— YOUR GOAL —
Exact reproduction required: the lines below from the line with "([with_extension] of a" to the line with "(** [count] rounds", both ends included, and no others.

— EXERCISE DATA —
(** ** The durable mark *)

Definition read_record (v : PQSNARKVerifierModule) (dir : Directory) (name : string) :
    option SnarkStatusList :=
  match d_read dir name with Ok b => authenticate v b | Err _ => None end.

(** The canonical record is offered to the mark. *)
Definition offer_canonical (hwm : HighWaterMark) (canonical : option SnarkStatusList) (failures : nat) :
    io string (HighWaterMark * nat) :=
  match canonical with
  | Some record =>
      io_catch (try_advance hwm (sn_version record)) (λ r,
        match r with
        | Ok (_, hwm) => mret (hwm, failures)
        | Err _ => mret (hwm, S failures)
        end)
  | None => mret (hwm, S failures)
  end.

(** The first update is replayed, and must be stale. *)
Definition replay (hwm : HighWaterMark) (replayed : option SnarkStatusList) (failures : nat) :
    io string nat :=
  match current hwm, replayed with
  | Some _, Some sl =>
      io_catch (try_advance hwm (sn_version sl)) (λ r,
        match r with
        | Ok (Stale _, _) => mret failures
        | Ok (Accepted, _) => mret (S failures)
        | Err _ => mret (S failures)
        end)
  | _, _ => mret (S failures)
  end.

Definition check_freshness (v : PQSNARKVerifierModule) (dir : Directory) (hwm : HighWaterMark)
    (failures : nat) : io string nat :=
  '(hwm, failures) ← offer_canonical hwm (read_record v dir "canonical.bin") failures;
  updates ← lift (artifacts dir "update-");
  replay hwm (match updates with name :: _ => read_record v dir name | [] => None end) failures.

(** ** The run *)

(** [dirs] finds a directory by its path; [state_path] is [VERIFIER_STATE], or
    the default file in the directory. *)
Definition verifier_main (dirs : string → Directory) (state_path : string → path)
    (args : list string) : io string exit_code :=
  match verifier_args args with
  | None => mret ExitUsage
  | Some (initialize_state, dir) =>
      let state_path := state_path dir in
      let dir := dirs dir in
      anchor ← lift (map_err (λ e, "cannot read anchor: " +:+ e)%string (d_read dir "anchor.bin"));
      committee ← lift (map_err (λ e, "malformed anchor: " +:+ e)%string (committee_from_bytes anchor));
      if (initialize_state : bool) then
        mark ← io_map_err (λ e, "cannot initialize high-water mark " +:+ display_path state_path +:+
                                ": " +:+ display_mark_error e)%string (mark_create state_path anchor);
        owning (hw_lock mark) (mret ExitSuccess)
      else
        hwm ← io_map_err (λ e, "cannot open high-water mark " +:+ display_path state_path +:+
                               ": " +:+ display_mark_error e)%string (mark_open state_path anchor);
        owning (hw_lock hwm) (
          let v := mkSnarkVerifier committee (default 0 (current hwm)) in
          failures ← lift (judge v dir);
          failures ← check_freshness v dir hwm failures;
          mret (if (failures =? 0)%nat then ExitSuccess else ExitFailure))
  end.
(* ===== verification/Fixture.v ===== *)
(** * The committee fixture (src/bin/committee_fixture.rs)

    The process that holds the committee's keys: it signs every update of the
    benchmark and the records the forgeries are made from, and writes them as raw
    records.  Keys and randomness are given; a panic is an error. *)
From S2P Require Import Prelude External Instances Seats StatusLists Committees Verifiers Params.
From S2P Require Import Workload Artifacts Corpus.

Open Scope Z_scope.

Section fixture.
Context `{HH : Hashes} `{XX : Xmss} `{VM : !LeanVm} `{BL : BitListOps}.
Context `{SR : !Ssz RawStatusListWire} `{SC : !Ssz CommitteeWire} `{DK : Disk}.

Abbreviation KeyPair := (XmssSecretKey * XmssPublicKey)%type.

Definition known_file (name : string) : bool :=
  bool_decide (name = "anchor.bin"%string) || bool_decide (name = "outsider-anchor.bin"%string) ||
  bool_decide (name = "workload.txt"%string) || String.prefix "raw-update-" name ||
  String.prefix "raw-attack-" name.

(** Removing a file does not fail in the model. *)
Definition clear_known_files (files : Files) : Files :=
  filter (λ x, known_file x.1 = false) files.

Fixpoint signatures_for (keypairs : list KeyPair) (indices : list nat) (message : bytes) (slot : Z)
    (st : Session) : result (list (nat * XmssSignature) * Session) string :=
  match indices with
  | [] => Ok ([], st)
  | index :: indices =>
      let? (_, signature, st) := sign_one "fixture signing failed" keypairs message slot index st in
      let? (rest, st) := signatures_for keypairs indices message slot st in
      Ok ((index, signature) :: rest, st)
  end.

(** [StatusList::new(..).expect(what)]. *)
Definition canonical_record (what : string) (n : nat) (list : list bytes) (version : Z)
    (signatures : Datatypes.list (nat * XmssSignature)) : result StatusList string :=
  map_err (λ e, what +:+ ": " +:+ e)%string (status_list_new WotsXmss list version n signatures).

(** [count] updates from [version] on; [k] numbers the random draws. *)
Fixpoint fixture_updates (outdir : string) (c : Committee) (keypairs : list KeyPair) (n t : nat)
    (entries : option nat) (fresh : nat → bytes) (count version k : nat) (list : list bytes)
    (files : Files) (st : Session) : result (Datatypes.list bytes * Files * Session) string :=
  match count with
  | O => Ok (list, files, st)
  | S count =>
      let? (list, k) := advance_list (λ j, hash_any (fresh j)) list (Z.of_nat version) entries k in
      let? slot := ok_or (slot_for c (Z.of_nat version)) "fixture slot overflow"%string in
      let message := message_for c WotsXmss list (Z.of_nat version) in
      let? indices := quorum_indices n t (Z.of_nat version) in
      let? (signatures, st) := signatures_for keypairs indices message slot st in
      let? record := canonical_record "honest fixture must be canonical" n list (Z.of_nat version)
                       signatures in
      let? files := write outdir (raw_update_name version) (to_bytes record) files in
      fixture_updates outdir c keypairs n t entries fresh count (S version) k list files st
  end.
(* ===== verification/Prover.v ===== *)
(** * The prover (src/bin/prover.rs)

    Aggregates the raw records of a fixture into SNARK records, or signs and
    aggregates its own, and manufactures the six forgeries the verifier must
    reject.  Randomness and keys are given; measurement and printing are left
    out; a panic is an error. *)
From S2P Require Import Prelude External Instances Seats StatusLists Committees Verifiers Params.
From S2P Require Import Workload Artifacts CheckOutput Corpus Fixture.

Open Scope Z_scope.

Section prover.
Context `{HH : Hashes} `{XX : Xmss} `{VM : !LeanVm} `{BL : BitListOps}.
Context `{SR : !Ssz RawStatusListWire} `{SS : !Ssz SnarkStatusListWire} `{SC : !Ssz CommitteeWire}.
Context `{DK : Disk}.

Abbreviation KeyPair := (XmssSecretKey * XmssPublicKey)%type.

(** ** Helpers *)

(** [*bytes.last_mut() ^= 1]. *)
Definition flip_last (b : bytes) : option bytes :=
  (λ x, removelast b ++ [byte_of_Z (Z.lxor (Z_of_byte x) 1)]) <$> last b.

Definition corrupt_proof_body (proof : bytes) : result bytes string :=
  let? honest := map_err (λ e, "honest aggregate must decode: " +:+ e)%string (agg_from_bytes proof) in
  let? b := ok_or (flip_last proof) "aggregate has proof bytes"%string in
  let? spliced := map_err
    (λ e, "changing a proof-body bit must preserve the aggregate shape: " +:+ e)%string
    (agg_from_bytes b) in
  if negb (bool_decide (agg_xmss_signers spliced = agg_xmss_signers honest))
  then Err "xmss signers differ"%string
  else if negb (bool_decide (agg_sphincs_signers spliced = agg_sphincs_signers honest))
  then Err "sphincs signers differ"%string
  else
    let spliced := agg_to_bytes spliced in
    if bool_decide (spliced = proof)
    then Err "the proof-body control must differ from the honest proof"%string
    else Ok spliced.

Definition require_corpus_quorum (t : nat) : result unit string :=
  if (t <? 2)%nat
  then Err ("the verifier corpus needs t >= 2 for its below-quorum control, got t=" +:+ pretty t)%string
  else Ok tt.

Definition fixture_files (dir : Directory) (prefix : string) : result (list string) string :=
  match d_list dir with
  | Err e => Err ("cannot read fixture directory " +:+ d_path dir +:+ ": " +:+ e)%string
  | Ok entries => Ok (files_with prefix entries)
  end.

Definition load_committee (dir : Directory) (name : string) : result Committee string :=
  let path := (d_path dir +:+ "/" +:+ name)%string in
  let? b := map_err (λ e, "cannot read fixture anchor " +:+ path +:+ ": " +:+ e)%string (d_read dir name) in
  map_err (λ e, "malformed fixture anchor " +:+ path +:+ ": " +:+ e)%string (committee_from_bytes b).

Definition load_raw (dir : Directory) (name : string) : result StatusList string :=
  let path := (d_path dir +:+ "/" +:+ name)%string in
  let? b := map_err (λ e, "cannot read raw fixture " +:+ path +:+ ": " +:+ e)%string (d_read dir name) in
  map_err (λ e, "malformed raw fixture " +:+ path +:+ ": " +:+ e)%string (from_bytes b).

Definition aggregation_inputs (c : Committee) (record : StatusList) :
    result (list (XmssPublicKey * XmssSignature)) string :=
  if negb (signer_slots record =? length (members c))%nat
  then Err "fixture bitmap does not name this anchor"%string
  else if negb (signer_count record =? length (sl_signatures record))%nat
  then Err "fixture signer bitmap/signature count mismatch"%string
  else
    collect_results (λ '(index, signature),
        let? pk := ok_or (members c !! index) "index out of bounds"%string in Ok (pk, signature))
      (zip (signer_indices record) (sl_signatures record)).
(* ===== verification/SignerMain.v ===== *)
(** * One member on its own (src/bin/signer.rs)

    A member's rounds of the benchmark: a fresh key and its slot counter, then one
    durable slot burn and one signature per version, at the slot the anchor
    derives.  Clocks and printing are left out; a panic is an error; the answer is
    whether no signature failed to verify, which the exit code reports. *)
From S2P Require Import Prelude External Instances Seats StatusLists Committees Verifiers Params.
From S2P Require Import Fs Atomic SlotCounter Signer SlotSystem SlotRuns Workload Corpus Fixture Fleet RawAggOwn.

Open Scope Z_scope.

Section signer_main.
Context `{HH : Hashes} `{XX : Xmss} `{SC : !Ssz CommitteeWire}.

Abbreviation KeyPair := (XmssSecretKey * XmssPublicKey)%type.

(** [let _ = remove_file(..)] of the state file, its lock and its temporary file
    ([with_extension] of a name without a dot adds one). *)
Definition clear_state (p : path) : io string unit :=
  io_catch (remove_file p) (λ _,
  io_catch (remove_file (sibling p "lock")) (λ _,
  io_catch (remove_file (sibling p "tmp")) (λ _, mret tt))).

(** [count] rounds from version [i] on; [k] numbers the random draws. *)
Fixpoint signer_rounds (c : Committee) (entries : option nat) (fresh : nat → bytes) (count i k : nat)
    (list : list bytes) (s : SignerNode) (failures : nat) : io string (SignerNode * nat) :=
  match count with
  | O => mret (s, failures)
  | S count =>
      let version := Z.of_nat i in
      '(list, k) ← lift (advance_list (λ j, hash_any (fresh j)) list version entries k);
      slot ← lift (ok_or (slot_for c version) "slot overflow"%string);
      let message := message_for c WotsXmss list version in
      '(r, s) ← io_map_err (λ e : Empty_set, match e with end) (sign_at_timed s message slot);
      '(signature, phases) ← lift (map_err (λ _, "signing failed"%string) r);
      _ ← lift (ok_or phases "timings requested"%string);
      let failures := if xmss_verify (pk s) message signature slot then failures else S failures in
      signer_rounds c entries fresh count (S i) k list s failures
  end.

(** [main], with the process number in the file name and the value of
    BENCH_LIST_ENTRIES. *)
Definition signer_main (dir : list string) (pid : nat) (keys : KeyPair) (var : option string)
    (fresh : nat → bytes) : io string bool :=
  let state := (dir, Some ("signer-bench-" +:+ pretty pid)%string) in
  let (secret, public) := keys in
  _ ← clear_state state;
  counter ← io_map_err (λ _, "slot state"%string) (create state public SLOT (SLOT + KEY_SLOTS));
  committee ← lift (committee_new [public] 1 SLOT);
  let signer := mkSignerNode public secret counter in
  entries ← lift (list_entries_from_env var);
  '(_, failures) ← signer_rounds committee (Z.to_nat <$> entries) fresh N_UPDATES 0 0 [] signer 0;
  mret (failures =? 0)%nat.

(** ** The run *)

Lemma clear_state_run p w :
  w_verdicts w = [] →
  ∃ w', clear_state p w = (Done tt, w') ∧ w_verdicts w' = [] ∧ cur_dir w' !! p = None ∧
    cur_dir w' !! sibling p "lock" = None ∧ cur_dir w' !! sibling p "tmp" = None ∧
    w_next w' = w_next w ∧ w_locks w' = w_locks w ∧ w_signed w' = w_signed w.
Proof.
  intros Hq. unfold clear_state.
  destruct (remove_file_run p w Hq) as (r1 & w1 & -> & Hq1 & Hd1 & Hn1 & Hl1 & Hs1 & _).
  destruct (remove_file_run (sibling p "lock") w1 Hq1) as (r2 & w2 & -> & Hq2 & Hd2 & Hn2 & Hl2 & Hs2 & _).
  destruct (remove_file_run (sibling p "tmp") w2 Hq2) as (r3 & w3 & -> & Hq3 & Hd3 & Hn3 & Hl3 & Hs3 & _).
  exists w3. rewrite Hd3, Hd2, Hd1. split_and!; try done; [..|congruence|congruence|congruence].
  - by rewrite !lookup_delete_None; auto.
  - by rewrite !lookup_delete_None; auto.
  - by rewrite !lookup_delete_None; auto.
Qed.

Lemma signer_rounds_ok c entries fresh count i k list s failures w :
  wf_committee c → genesis_slot c = SLOT → signs [(sk s, pk s)] → (i + count ≤ N_UPDATES)%nat →
  wf_entries list → entries ≠ Some 0%nat → w_verdicts w = [] → member_state (SLOT + KEY_SLOTS) (SLOT + Z.of_nat i) s w →
  ∃ s' w', signer_rounds c entries fresh count i k list s failures w = (Done (s', failures), w') ∧
    (w_signed w').*1 = reverse ((λ j, SLOT + Z.of_nat j) <$> seq i count) ++ (w_signed w).*1.
Proof.
  intros Hc Hgen. revert i k list s w. induction count as [|count IH]; intros i k list s w Hs Hi Hl Hz Hq Hm.
  { by exists s, w. }
  cbn [signer_rounds].
  destruct (advance_list_wf (λ j, hash_any (fresh j)) list (Z.of_nat i) entries k)
    as (list1 & k1 & -> & Hl1 & _); [intros j; apply sha3_256_length|done|done|]. rewrite lift_Ok. cbv beta iota.
  destruct (slot_of_version c Hgen (Z.of_nat i)) as [-> Hw]; [unfold KEY_SLOTS, N_UPDATES in *; lia|].
  cbn [ok_or]. rewrite lift_Ok. cbv beta.
  destruct (member_ready SLOT (SLOT + KEY_SLOTS) window s (SLOT + Z.of_nat i) w Hm Hs Hw) as (Hst & Hsig & Hn & Hg).
  destruct (sign_at_inner_run s (message_for c WotsXmss list1 (Z.of_nat i)) (SLOT + Z.of_nat i) true w) as
    (sig & timings & s' & w1 & E & [_ Ht] & Hrun); [done..|].
  destruct (Ht eq_refl) as [phases ->].
  erewrite run_bind by (apply run_map_err; exact E). cbv beta iota. cbn [map_err]. rewrite lift_Ok.
  cbv beta iota. cbn [ok_or]. rewrite lift_Ok. cbv beta.
  pose proof (sr_verifies _ _ _ _ _ _ _ Hrun) as Hv.
  destruct (member_signed _ _ _ _ _ _ _ _ Hm Hrun) as (Hm1 & Hsk & Hpk & _ & Hq1 & _ & _ & Hlog).
  rewrite Hpk, Hv. destruct (IH (S i) k1 list1 s' w1) as (s2 & w2 & E2 & Hlog2); try done.
  { by rewrite Hsk, Hpk. }
  { lia. }
  { replace (SLOT + Z.of_nat (S i)) with (SLOT + Z.of_nat i + 1) by lia. done. }
  exists s2, w2. split; [exact E2|].
  rewrite Hlog2, Hlog. cbn [seq fmap list_fmap]. by rewrite reverse_cons, <-app_assoc.
Qed.

(** A member of the benchmark runs to its end: from a fresh key and any disk
    whose calls do not fail, whatever an earlier process left under the same
    names, [main] creates the counter and reports no failed verification, and the
    key is applied exactly once per version, at the consecutive slots the anchor
    derives. *)
Theorem signer_run dir pid keys var entries fresh w :
  signs [keys] → list_entries_from_env var = Ok entries → w_verdicts w = [] →
  (∀ i, i ∈ w_locks w → (i < w_next w)%nat) →
  ∃ w', signer_main dir pid keys var fresh w = (Done true, w') ∧
    (w_signed w').*1 = reverse ((λ j, SLOT + Z.of_nat j) <$> seq 0 N_UPDATES) ++ (w_signed w).*1.
Proof.
  intros Hs Hvar Hq Hlocks. destruct keys as [sk pk]. unfold signer_main.
  set (p := (dir, Some _)).
  destruct (clear_state_run p w Hq) as (w1 & E1 & Hq1 & Hp & Hl & Ht & Hn & Hlk & Hlog1).
  erewrite run_bind by exact E1. cbv beta.
  destruct (create_run p pk SLOT (SLOT + KEY_SLOTS) w1) as (c & w2 & E2 & Hinst); [done| |done..|].
  { rewrite Hlk, Hn. intros Hin%Hlocks. lia. }
  run_call ltac:(exact E2). pose proof Hinst as [Hq2 _ _ _ _ Hlog2 _ _ _ _].
  destruct (committee_of [pk] 1 SLOT) as (a & Hnew & Ha & _ & _ & Hg);
    [apply NoDup_singleton|simpl; lia|apply Nat.leb_le; by vm_compute|done|].
  change (Z.of_nat 1) with 1 in Hnew. rewrite Hnew, lift_Ok, Hvar, lift_Ok. cbv beta.
  destruct (signer_rounds_ok a (Z.to_nat <$> entries) fresh N_UPDATES 0 0 [] (mkSignerNode pk sk c) 0 w2) as
    (s' & w3 & E3 & Hlog3); try done; [constructor|by eapply list_entries_positive| |].
  { rewrite Z.add_0_r. by apply (installed_member SLOT (SLOT + KEY_SLOTS) window p w1 w2 c pk sk). }
  exists w3. erewrite run_bind by exact E3. split; [done|]. by rewrite Hlog3, Hlog2, Hlog1.
Qed.
End signer_main.
(** What a handled proposal did: the key is applied to nothing and no signature
    is given; or it is applied to the proposed list and version, which is the one
    after the record read at the start, at the slot of that version. *)
Definition proposal_effect (n : Node) (payload : bytes) (w0 : world) (reply : Reply)
    (n' : Node) (w : world) : Prop :=
  n' = with_signer (n_signer n') n ∧
  ∃ log, signed_step w0 (n_signer n) (n_signer n') log w ∧
    (log = [] ∧ n' = n ∧ answer_signature (Ok reply) = None ∨
     ∃ p old slot,
       from_ssz_bytes (A := Proposal) payload = Ok p ∧
       succeeds (n_mode n) (read_ok record_path w0) (p_version p) old ∧
       slot = genesis_slot (n_committee n) + p_version p ∧ slot ≤ u32_max ∧
       log = [(slot, message_for (n_committee n) WotsXmss (p_list p) (p_version p))] ∧
       next (a_slot_counter (n_signer n')) = slot + 1).

Lemma signed_step_sched w0 w1 s s' log w :
  sched w0 w1 → signed_step w1 s s' log w → signed_step w0 s s' log w.
Proof. intros [vs ->] []. by split. Qed.

Lemma counter_state_sched s w0 w : sched w0 w → counter_state s w0 → counter_state s w.
Proof. intros [vs ->] []. by split. Qed.

Lemma no_effect n payload w0 w reply :
  counter_state (n_signer n) w0 → sched w0 w → answer_signature (Ok reply) = None →
  proposal_effect n payload w0 reply n w.
Proof.
  intros Hc Hw Hr. split; [by destruct n|]. exists []. split; [|by left].
  apply (signed_step_sched w0 w); [done|].
  apply (counter_state_sched _ w0 w Hw) in Hc as []. by apply signed_step_idle.
Qed.
(* ===== verification/MlMember.v ===== *)
(** * An ML-DSA committee member of the demo network (demo/src/bin/mldsa_signer.rs)

    One process per member, as in [Member], but without slots: the signer has no
    state, every proposal is signed, and the record carries the signatures
    themselves.  Printing, clocks and the threads are not modelled; a panic of a
    handler's thread is an error of its own. *)
From S2P Require Import Prelude Fs External Instances Atomic Seats StatusLists MlStatusLists.
From S2P Require Import MlCommittees Wire Credentials Network Storage Rounds.

Open Scope Z_scope.

Section ml_member.
Context `{HH : Hashes} `{ML : MlDsa} `{BL : BitListOps}.
Context `{SM : !Ssz MlStatusListWire} `{SMC : !Ssz MlCommitteeWire} `{SST : !SszEncode StatementWire}.
Context `{SQ : !Ssz StatusRequest} `{SP : !Ssz Proposal} `{SU : !Ssz StatusUpdated}.
Context `{SF : !Ssz Failure} `{SG : !Ssz MlDsaSignatureReply}.
Context `{VV : Volumes} `{JC : Jcs} `{IS : IdSource} `{OT : OsText} `{RG : OsRng}.

(** ** State *)

Record MlNode := mkMlNode {
  mn_index : nat;
  mn_committee : MlCommittee;
  mn_signer : MlDsa65Signer;
  (** a thread panicked while it held the round lock *)
  mn_round_poisoned : bool;
  mn_rounds_served : nat;
}.

Definition ml_with_rounds (poisoned : bool) (served : nat) (n : MlNode) : MlNode :=
  mkMlNode (mn_index n) (mn_committee n) (mn_signer n) poisoned served.

Definition ml_refusal (reason : string) : Reply := (MSG_FAILURE, failure_of reason).

(** The version that follows what is published, and the list it starts from. *)
Definition ml_following (published : option bytes) : result (Z * list bytes) string :=
  match published with
  | Some b =>
      match ml_from_bytes b with
      | Ok record =>
          match checked_add_u32 (ml_version record) 1 with
          | Some version => Ok (version, ml_status_list record)
          | None => Err "status-list version exhausted"%string
          end
      | Err error => Err ("published record is unreadable: " +:+ error)%string
      end
  | None => Ok (0, [])
  end.

(** ** The member's side of a round *)

(** The text of the signer's own error is left out of the failure. *)
Definition ml_on_proposal {E} (n : MlNode) (payload : bytes) : io E Reply :=
  match from_ssz_bytes (A := Proposal) payload with
  | Err error => mret (ml_refusal ("malformed proposal: " +:+ error))
  | Ok proposal =>
      let statement := statement_for (mn_committee n) (p_list proposal) (p_version proposal) in
      request ← draw;
      match ml_sign (mn_signer n) (os_random request) statement with
      | None => mret (ml_refusal "ML-DSA signing failed: ")
      | Some signature =>
          let reply := mkMlDsaSignatureReply [ml_sig_encode signature] [] in
          mret (MSG_SIGNATURE, as_ssz_bytes reply)
      end
  end.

— ANSWER SPACE —
    ([with_extension] of a name without a dot adds one). *)
Definition clear_state (p : path) : io string unit :=
  io_catch (remove_file p) (λ _,
  io_catch (remove_file (sibling p "lock")) (λ _,
  io_catch (remove_file (sibling p "tmp")) (λ _, mret tt))).

(** [count] rounds from version [i] on; [k] numbers the random draws. *)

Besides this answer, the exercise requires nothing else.